When I was first sent a press release for a new game called Unusual Findings, I didn’t realize that the Epic Llama Games developed title was a point-and-click adventure. This was on me, though, and I didn’t notice until I’d requested a review code. I’ll blame it on a lack of sleep, tired eyes and lots of emails, alright? Anyhow, I was a bit worried when I noticed what genre it fell under because I’ve never played many point-and-click games, nor have they ever really been my thing. However, the premise sounded too interesting to pass up and I didn’t want to decline a review code I’d requested. That wouldn’t be cool.
Upon starting Unusual Findings, I instantly fell in love with its retro, 16-bit, visuals and its 80s aesthetic. I’m someone who misses the better and simpler days of the 80s and 90s, so this is a real soft spot for me. Furthermore, I liked its characters and premise, which involves two kids sneaking out of their homes after being grounded for blowing up one’s neighbour’s prized garden. Upon meeting up with a third friend, who fills the expected nerd role, they see a strange transmission on a rigged up satellite dish before a meteor crashes into the woods near their town. Thus begins a quest to explore what landed in the trees, featuring many of the science fiction and horror tropes that made classic 80s movies so fun. Hell, the boys even have posters that are similar to movies like Star Wars and other popular films from that era.
The player controls just one of the trio, whose name is Vinny. He’s flanked by his friends, Nick and Tony, who follow him everywhere and can occasionally be spoken to in or out of cutscenes. Vinny is a good kid who was corrupted by a bad influence, that being Nick, whereas Tony is the nerd if I remember correctly. Together, the trio must explore their town and its borders in order to discover what is going on, and if their quiet home is in danger.
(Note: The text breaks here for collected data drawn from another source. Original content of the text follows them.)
(* ===== verification/Mkfs.v ===== *)
(** * mkfs.c: the program that writes the first disk image

    The state is the image file and the counters of mkfs.c.  The image is the map
    of the sectors written; what lies between them reads as zeros, as in a file
    written with lseek, and reading at or behind the end comes up short.  The
    exits and failed assertions of the program are [panic]s.  An input file is its
    name and the pieces read() delivered; a dinode is a value of [Fs.dinode], whose
    encoding in a sector puts every integer in Intel order, as xint and xshort do. *)

From stdpp Require Import base gmap list strings.
From Stdlib Require Import ZArith Lia.
From S2P Require Import Prelude Params Kmonad Bio Log Fs.

Record mkst : Type := Mkst {
  image : gmap Z block;    (** the sectors of the image written so far *)
  nsect : Z;               (** the length of the image file in sectors *)
  freeblock : Z; usedblocks : Z; freeinode : Z
}.

Definition nblocks : Z := 995 - LOGSIZE.
Definition nlog : Z := LOGSIZE.
Definition ninodes : Z := 200.
Definition fssize : Z := 1024.
Definition bitblocks : Z := fssize / (512 * 8) + 1.
Definition usedblocks0 : Z := ninodes / IPB + 3 + bitblocks.

(** The program before it opened the image, which O_TRUNC empties. *)
Definition mk0 : mkst := Mkst ∅ 0 usedblocks0 usedblocks0 1.

Definition wsect (sec : Z) (buf : block) : M mkst unit :=
  modify (λ m, Mkst (<[sec := buf]> (image m)) (Z.max (nsect m) (sec + 1))
                 (freeblock m) (usedblocks m) (freeinode m)).

Definition rsect (sec : Z) : M mkst block :=
  m ← gets id;
  if sec <? nsect m then mret (default zero_block (image m !! sec)) else panic "read".

Definition i2b (inum : Z) : Z := inum / IPB + 2.

Definition winode (inum : Z) (d : dinode) : M mkst unit :=
  buf ← rsect (i2b inum);
  wsect (i2b inum) (put_dinode buf (dinode_off inum) d).

Definition rinode (inum : Z) : M mkst dinode :=
  buf ← rsect (i2b inum);
  mret (get_dinode buf (dinode_off inum)).

Definition ialloc (ty : Z) : M mkst Z :=
  inum ← gets freeinode;
  modify (λ m, Mkst (image m) (nsect m) (freeblock m) (usedblocks m) (u32 (freeinode m + 1)));;
  winode inum (Dinode ty 0 0 1 0 (replicate 13 0));;
  mret inum.

(** The bitmap with the bits of the first [used] blocks set. *)
Definition bitmap (used : nat) : block :=
  fold_left (λ buf i, <[(i / 8)%nat := u8 (Z.lor (buf.[(i / 8)%nat]) (Z.shiftl 1 (Z.of_nat (i mod 8))))]> buf)
    (seq 0 used) zero_block.

Definition balloc (used : Z) : M mkst unit :=
  if used <? 512 * 8 then wsect (ninodes / IPB + 3) (bitmap (Z.to_nat used))
  else panic "used < 512*8".

(** freeblock++, usedblocks++ *)
Definition new_block : M mkst Z :=
  b ← gets freeblock;
  modify (λ m, Mkst (image m) (nsect m) (u32 (freeblock m + 1)) (u32 (usedblocks m + 1)) (freeinode m));;
  mret b.

Definition dset_addr (j : nat) (a : Z) (d : dinode) : dinode :=
  Dinode (d_type d) (d_major d) (d_minor d) (d_nlink d) (d_size d) (<[j := a]> (d_addrs d)).
Definition dset_size (n : Z) (d : dinode) : dinode :=
  Dinode (d_type d) (d_major d) (d_minor d) (d_nlink d) n (d_addrs d).

(** An address of the inode, filled if it is zero. *)
Definition fill_addr (j : nat) (d : dinode) : M mkst dinode :=
  if (d_addrs d).[j] =? 0 then b ← new_block; mret (dset_addr j b d) else mret d.

(** The sector of block [fbn] of the file, and the inode that may have changed. *)
Definition find_block (fbn : Z) (d : dinode) : M mkst (Z * dinode) :=
  if fbn <? NDIRECT then
    d ← fill_addr (Z.to_nat fbn) d;
    mret ((d_addrs d).[Z.to_nat fbn], d)
  else
    d ← fill_addr (Z.to_nat NDIRECT) d;
    let ind := (d_addrs d).[Z.to_nat NDIRECT] in
    let e := (4 * Z.to_nat (fbn - NDIRECT))%nat in
    indirect ← rsect ind;
    indirect ←
      (if get32 indirect e =? 0 then
         b ← new_block;
         let indirect := put32 indirect e b in
         wsect ind indirect;;
         mret indirect
       else mret indirect);
    mret (get32 indirect e, d).

(** The while loop of iappend: [p] is what is left to append. *)
Fixpoint iappend_loop (fuel : nat) (d : dinode) (off : Z) (p : list Z) : M mkst (Z * dinode) :=
  match fuel with
  | O => diverge
  | S f =>
    match p with
    | [] => mret (off, d)
    | _ =>
      let fbn := off / 512 in
      if fbn <? MAXFILE then
        r ← find_block fbn d;
        let n1 := Z.min (Z.of_nat (length p)) ((fbn + 1) * 512 - off) in
        buf ← rsect r.1;
        wsect r.1 (splice buf (Z.to_nat (off - fbn * 512)) (take (Z.to_nat n1) p));;
        iappend_loop f r.2 (off + n1) (drop (Z.to_nat n1) p)
      else panic "fbn < MAXFILE"
    end
  end.

(** Every round but the first and the last fills a whole block. *)
Definition iappend (inum : Z) (p : list Z) : M mkst unit :=
  d ← rinode inum;
  r ← iappend_loop (S (S (S (length p / 512)))) d (d_size d) p;
  winode inum (dset_size r.1 r.2).

(** ** main *)

(** An entry of the root directory. *)
Definition add_entry (rootino inum : Z) (name : list Z) : M mkst unit :=
  iappend rootino (put_dirent (Dirent (u16 inum) (strncpy_l DIRSIZ name))).

Fixpoint append_all (inum : Z) (reads : list (list Z)) : M mkst unit :=
  match reads with
  | [] => mret tt
  | p :: l => iappend inum p;; append_all inum l
  end.

(** An argument: the name of the file, and what the calls of read() returned. *)
Record input_file : Type := InputFile { arg : list Z; reads : list (list Z) }.

(** The leading _ of a name is skipped. *)
Definition entry_name (name : list Z) : list Z := if name.[0] =? 95 then drop 1 name else name.

Definition add_file (rootino : Z) (f : input_file) : M mkst unit :=
  if bool_decide (SLASH ∈ arg f) then panic "index(argv[i], '/') == 0"
  else
    inum ← ialloc T_FILE;
    add_entry rootino inum (entry_name (arg f));;
    append_all inum (reads f).

Fixpoint add_files (rootino : Z) (fs : list input_file) : M mkst unit :=
  match fs with
  | [] => mret tt
  | f :: l => add_file rootino f;; add_files rootino l
  end.

(** The superblock at the beginning of a buffer of zeros. *)
Definition superblock_sector : block :=
  put32 (put32 (put32 (put32 zero_block 0 fssize) 4 nblocks) 8 ninodes) 12 nlog.

(** The size of the root directory is rounded up to whole blocks. *)
Definition round_root (rootino : Z) : M mkst unit :=
  d ← rinode rootino;
  winode rootino (dset_size (u32 ((d_size d / BSIZE + 1) * BSIZE)) d).

Definition main (fs : list input_file) : M mkst unit :=
  used ← gets usedblocks;
  if negb (nblocks + used + nlog =? fssize) then panic "nblocks + usedblocks + nlog == size"
  else
    mfor 0 (Z.to_nat (nblocks + used + nlog)) (λ i, wsect (Z.of_nat i) zero_block);;
    wsect 1 superblock_sector;;
    rootino ← ialloc T_DIR;
    if negb (rootino =? ROOTINO) then panic "rootino == ROOTINO"
    else
      add_entry rootino rootino [46];;
      add_entry rootino rootino [46; 46];;
      add_files rootino fs;;
      round_root rootino;;
      used ← gets usedblocks;
      balloc used.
As you’d expect, everything is handled by using a cursor of sorts and pointing to where you want to go before pressing a button. It’s a very simple and dated concept, and one that generally still works well, although it’s far from perfect here. I applaud the developers for wanting to create a retro inspired point-and-click affair that would pay homage to classic 80s movies, but they put way too many things in the player’s way. What do I mean by that? Well, in a game where you regularly revisit different parts of town — be it the three characters’ different neighbourhoods, the main drag, the remote science building, the bridge or the woods — you’d think you’d be able to quickly go from one side to the other. That isn’t the case, because your cursor is often obstructed by locked cars or other things that are of no use to you. This means you’ll likely often end up wasting time reading the same dialogue pop-up about a car being locked, because you accidentally clicked on it while trying to walk past the movie theatre and comics/toy store.
Before we move on, it’s important to mention that the game’s overworld maps are laid across the screen like a paper one would be. They’re colourful and detailed, and show different neighbourhoods, streets or rooms that you can explore. To put it simply, the entire town is shown on the first map you’ll use, and you can select which region of it you’d like to go to next. There are all of the ones I mentioned above, plus a lover’s lookout and a trailer park where a friendly, video game and pizza loving criminal lives. Then, when you move on to the next region, all of its rooms are shown on a map and you can select which one to go to.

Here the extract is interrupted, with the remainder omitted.